Monday, June 3, 2019

A GOVERNMENT OF LAWS OR POLITICS - WHICH ARE WE?

By Edwin Cooney

As Jerry Ford moved into the White House forty-five Augusts ago while informing us that "...our  national nightmare is over," millions of Americans were reassured. Triumphantly we declared that after all, "America is a government of laws and not of men." Thirty-nine days later when President Ford (some insist justifiably so) pardoned Richard Nixon, we weren't  sure. Millions began wondering all over again: are we really and truly a government of laws?

Last Wednesday, while listening to Robert Mueller proclaim that we couldn't prosecute President Trump while he was still in office, I thought he was describing a government of laws. Then, without losing stride, without using the exact word, he asserted that the only way we could hold President Trump accountable would be through impeachment or political defeat. In other words, it's all up to you and me; the law can't help us.

I've lived a lifetime drawing a distinction between government and politics. That's why while I was in college, I decided to major in history rather than in political science or sociology. I thought history would give me the broadest perspective of our society. Now, however, a lifetime of citizenship has forced me to draw much broader sociological and political conclusions.

Join me in this ever so brief trek through our past.

Without the instrument of a political system, we elected our most trustworthy man, George Washington, as our first president. Trustworthy George Washington who abhorred politics, warned us of political party evil. Despite his warning and our respect and admiration for him, free men and women, enticed by their own ambitions for property, money and power, listened to the cries of at least three other good but lesser men, Alexander Hamilton, James Madison, and Thomas Jefferson, to fulfill their ambitions using the most potent instruments of political power.

Here's still another traditional American truth. Americans historically care less for law than they do for their personal interpretations of liberty. We defied well established British law to fight for and gain our independence between 1775 and 1781. During the 1920s, we defied the 18th Amendment of the American Constitution itself, because it prohibited our insistence on drinking intoxicating beverages.

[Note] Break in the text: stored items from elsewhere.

(** What the loop of [readFile] keeps true, [rows] being the rows read so
    far. *)
Definition reads (rows : list (option ExcelModule.row)) (st : ExcelModule.state) : Prop :=
  let usable := omap entry_of_row rows in
  let written := omap written_row rows in
  ExcelModule.employeeIds st = list_to_set (employeeId <$> usable)
  ∧ NoDup (employeeId <$> ExcelModule.result st)
  ∧ ExcelModule.result st `sublist_of` usable
  ∧ (∀ d, d ∈ ExcelModule.result st ↔
          ∃ i, usable !! i = Some d ∧ first_of_its_id usable i d)
  ∧ length (ExcelModule.result st) + length (ExcelModule.duplicates st) = length usable
  ∧ length (ExcelModule.invalidGenders st)
    = length (filter (fun d => ¬ canonical d) written).

(** The page when the script has run: the two variables are [false]; the
    document is as the markup has it, [p] here. *)
Definition first_state (g : rng) (p : App.page) : App.state :=
  (App.mkPage false false (App.uploadSection_hidden p) (App.lotterySection_hidden p)
     (App.exportExcelBtn_hidden p) (App.exportPdfBtn_hidden p) (App.homeBtn_hidden p)
     (App.lotteryBtn_disabled p) (App.lotteryBtn_textContent p) (App.lotteryBtn_success p)
     (App.lotteryBtn_danger p) (App.lotteryBtn_secondary p) (App.tableBody p),
   initial_world g).

(** The next click on the lottery button stops the lottery. *)
Definition click_will_stop (p : App.page) : Prop :=
  App.isLotteryStarted p = true ∧ App.isLotteryComplete p = false.

(** The module holds the result of a lottery on [rows]. *)
Definition holds_a_lottery_of (rows : list Entry) (w : world) : Prop :=
  ∃ g g', performLottery g rows = Some (read (currentData (this w)) w, g').

(** What the handlers keep true once a file is loaded. *)
Definition loaded (rows : list Entry) (s : App.state) : Prop :=
  wf s.2
  ∧ read (originalData (this s.2)) s.2 = rows
  ∧ (click_will_stop s.1 → isRolling (this s.2) = true)
  ∧ (App.exportExcelBtn_hidden s.1 = false ∨ App.exportPdfBtn_hidden s.1 = false →
     App.isLotteryComplete s.1 = true ∧ holds_a_lottery_of rows s.2).

(** ** More inputs of the examples *)

(** The run of [performLottery] on [mixed]: after [prepare], and after the
    loop over [sharedRooms]. *)
Definition mixed_prepared : prepared :=
  Eval vm_compute in
    match prepare [] mixed with Some (p, _) => p | None => no_prepared end.

Definition mixed_shared : alloc :=
  Eval vm_compute in
    match shared_loop [] (start mixed_prepared) (sharedRooms mixed_prepared) with
    | Some (st, _) => st
    | None => start no_prepared
    end.

(** A dataset with a room named like a method of every object. *)
Definition odd_room : list Entry :=
  [ mkEntry "E1" male "R1"; mkEntry "E2" female "constructor" ].
(** * Bolometric-correction utility: a shallow embedding of [bc_util.py]

    The development follows the Python source top-down:

    - [Float64]: numpy's [float64] scalars as IEEE-754 binary64 values
      (the standard library's [spec_float] with 53 bits of precision),
      so that comparisons involving NaN and the infinities behave as they
      do in numpy;
    - [Pandas]: the little part of pandas the program uses: a data frame
      with the four named columns, [read_csv] on whitespace-separated
      text, [sort_values], column minimum and maximum;
    - [Py]: a small monad for Python's effects: a heap of objects,
      exceptions, and the lines printed on standard output;
    - [Scipy]: the interface of [scipy.interpolate.interp1d], and a
      reference interpolator written from the specification's words;
    - the program itself: [load_bolometric_data] and the class
      [BolometricCorrection];
    - the console programs [interactive_mode], [batch_process] and
      [main], over what they take from outside (the built-in [float],
      the file system, standard input, the plots);
    - the properties. *)

From Stdlib Require Import ZArith Lia Ascii String.
From Stdlib.Floats Require Import SpecFloat.
From stdpp Require Import base option list strings gmap.

Local Open Scope Z_scope.

(** ** IEEE-754 binary64 *)

Module Float64.

Definition prec : Z := 53.
Definition emax : Z := 1024.

Definition float64 : Type := spec_float.

Definition nan : float64 := S754_nan.
Definition inf : float64 := S754_infinity false.
Definition zero : float64 := S754_zero false.

(** Conversion of an integer, rounding to nearest even when the integer
    has more than 53 significant bits. *)
Definition of_int (z : Z) : float64 := binary_normalize prec emax z 0 false.

Definition add : float64 -> float64 -> float64 := SFadd prec emax.
Definition sub : float64 -> float64 -> float64 := SFsub prec emax.
Definition mul : float64 -> float64 -> float64 := SFmul prec emax.
Definition div : float64 -> float64 -> float64 := SFdiv prec emax.
Definition opp : float64 -> float64 := SFopp.
Definition abs : float64 -> float64 := SFabs.

(** numpy's [<], [>], [<=]: false as soon as an operand is NaN. *)
Definition ltb (x y : float64) : bool := SFltb x y.
Definition gtb (x y : float64) : bool := SFltb y x.
Definition leb (x y : float64) : bool := SFleb x y.

Definition isnan (x : float64) : bool :=
  match x with S754_nan => true | _ => false end.

Definition isfinite (x : float64) : bool :=
  match x with
  | S754_zero _ | S754_finite _ _ _ => true
  | S754_infinity _ | S754_nan => false
  end.

(** The binary64 value nearest to the decimal [(+/-) m / 10^k]: what a
    correctly rounding decimal parser returns for the literal, as long
    as [m] and [10^k] are themselves representable ([m < 2^53],
    [k <= 22]). *)
Definition of_decimal (negative : bool) (m : Z) (k : nat) : float64 :=
  let q := div (of_int m) (of_int (10 ^ Z.of_nat k)) in
  if negative then opp q else q.

End Float64.

Export Float64.

Declare Scope float64_scope.
Delimit Scope float64_scope with f64.
Infix "<?" := Float64.ltb : float64_scope.
Infix ">?" := Float64.gtb : float64_scope.
Infix "<=?" := Float64.leb : float64_scope.

(** ** The part of pandas the program uses *)

Module Pandas.

(** The frame of the program has the four columns given to [read_csv]
    by [names=['B_V', 'logT', 'BC', 'T']].  In the embedded text the
    first three columns hold decimals and are read as [float64]; the
    last one holds integers only and is read as [int64]. *)
Inductive column : Set := B_V | logT | BC | T.

Record Row : Type := mkRow {
  val_B_V : float64;
  val_logT : float64;
  val_BC : float64;
  val_T : Z
}.

Definition DataFrame : Type := list Row.

(** A numpy scalar, as returned by a reduction over a column. *)
Inductive scalar : Type :=
| Int64 (z : Z)
| Float64 (x : float64).

(** The value a scalar takes when numpy compares it with a [float64]
    array: an [int64] is promoted to [float64]. *)
Definition as_float64 (s : scalar) : float64 :=
  match s with
  | Int64 z => of_int z
  | Float64 x => x
  end.

Inductive Series : Type :=
| Int64Series (v : list Z)
| Float64Series (v : list float64).

(** [df[c]] *)
Definition getitem (df : DataFrame) (c : column) : Series :=
  match c with
  | B_V => Float64Series (map val_B_V df)
  | logT => Float64Series (map val_logT df)
  | BC => Float64Series (map val_BC df)
  | T => Int64Series (map val_T df)
  end.

(** The values of a column as a [float64] array (what a numerical
    routine makes of a column it is handed). *)
Definition to_float_array (s : Series) : list float64 :=
  match s with
  | Int64Series v => map of_int v
  | Float64Series v => v
  end.

(** [Series.min()] and [Series.max()] skip NaN, and give NaN on a column
    with no value left. *)
Definition nanmin (v : list float64) : float64 :=
  fold_left (fun acc x =>
               if isnan x then acc
               else if isnan acc then x
               else if (x <? acc)%f64 then x else acc) v nan.

Definition nanmax (v : list float64) : float64 :=
  fold_left (fun acc x =>
               if isnan x then acc
               else if isnan acc then x
               else if (x >? acc)%f64 then x else acc) v nan.
Lemma signed_in_iff (user : option User) :
  truthy (isUserSignedIn user) = true <->
  exists u n, user = Some u /\ username u = Some n /\ n <> "".
Proof.
  destruct user as [[[n|] d p y]|]; simpl.
  - rewrite negb_true_iff, String.eqb_neq. split; [eauto 6 |].
    now intros (u' & n' & [= <-] & [= <-] & H).
  - split; [discriminate | now intros (u & n & [= <-] & H & _)].
  - split; [discriminate | now intros (u & n & H & _)].
Qed.

(** X17: [NavLinks] throws without a [fetchState]; otherwise it shows
    exactly one of the loading skeleton, the Sign In button and the profile
    avatar: the skeleton while pending, the avatar for a user with a
    non-empty username, Sign In for everyone else. *)
Theorem NavLinks_three_states displayMenu user fetchState :
  match NavLinks displayMenu user fetchState with
  | None => fetchState = None
  | Some nav =>
      exists state, fetchState = Some state /\
      (count_type "SkeletonSprite" nav + count_type "Login" nav +
       count_type "AvatarRenderer" nav = 1)%nat /\
      (count_type "SkeletonSprite" nav = 1%nat <-> pending state = true) /\
      (count_type "AvatarRenderer" nav = 1%nat <->
       pending state = false /\
       exists u n, user = Some u /\ username u = Some n /\ n <> "") /\
      (count_type "Login" nav = 1%nat <->
       pending state = false /\
       ~ exists u n, user = Some u /\ username u = Some n /\ n <> "")
  end.
Proof.
  destruct fetchState as [[p]|]; [| reflexivity]. simpl.
  exists {| pending := p |}. split; [reflexivity |].
  pose proof (signed_in_iff user) as Hs.
  unfold AuthOrProfile. destruct p; simpl.
  - repeat split; try discriminate; try lia; intros [H _]; discriminate.
  - destruct (truthy (isUserSignedIn user)) eqn:E; simpl.
    + assert (Hu : exists u n, user = Some u /\ username u = Some n /\ n <> "")
        by now apply Hs.
      repeat split; try discriminate; try lia; try assumption.
      intros [_ H]. contradiction.
    + assert (Hu : ~ exists u n, user = Some u /\ username u = Some n /\ n <> "")
        by (intros H; apply Hs in H; discriminate).
      repeat split; try discriminate; try lia; try assumption.
      intros [_ H]. contradiction.
Qed.

(** X18: while pending [NavLinks] renders no link; otherwise every link
    goes to [/learn] or to [/<username>] of a signed-in user whose username
    is not empty, so never to the bare [/]. *)
Theorem NavLinks_link_targets displayMenu user state nav :
  NavLinks displayMenu user (Some state) = Some nav ->
  (pending state = true -> link_targets nav = []) /\
  (forall target, In target (link_targets nav) ->
     target = VStr "/learn" \/
     exists u n, user = Some u /\ username u = Some n /\ n <> "" /\
                 target = VStr ("/" +:+ n)).
Proof.
  intros [= <-]. destruct state as [p]. simpl. unfold AuthOrProfile.
  destruct p; simpl.
  - split; [reflexivity | intros target []].
  - split; [discriminate |].
    destruct (truthy (isUserSignedIn user)) eqn:E; simpl.
    + apply signed_in_iff in E. destruct E as (u & n & -> & Hn & Hne).
      intros target [<- | [<- | []]]; [left; reflexivity |].
      right. exists u, n. destruct u as [? ? ? ?]. simpl in Hn. subst. auto.
    + intros target [<- | []]. left. reflexivity.
Qed.

Lemma NavLinks_link_targets_witness :
  (false = true ->
   link_targets
     (element "div" [("className", VStr "main-nav-group")]
        [element "ul" [("className", VStr "nav-list display-flex")]
           [AuthOrProfile (Some Fixtures.signed_in) false]]) = []) /\
  (forall target,
     In target
       (link_targets
          (element "div" [("className", VStr "main-nav-group")]
             [element "ul" [("className", VStr "nav-list display-flex")]
                [AuthOrProfile (Some Fixtures.signed_in) false]])) ->
     target = VStr "/learn" \/
     exists u n, Some Fixtures.signed_in = Some u /\ username u = Some n /\ n <> "" /\
                 target = VStr ("/" +:+ n)).
Proof.
  apply (NavLinks_link_targets true (Some Fixtures.signed_in) {| pending := false |}).
  reflexivity.
Defined.

End NavFacts.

The reality is that Americans will defy and ultimately destroy law, and even order, if either offends their personal rather than their national sense of purpose.

Thus the question: what kind of a government are we? Are we a government of laws or of politics?

Here is the answer as I see it:
We're only a government of laws when laws benefit the powerful. Since the powerful largely rule politics, therein exists the 21st Century’s most startling American reality.

We're primarily a government of politics!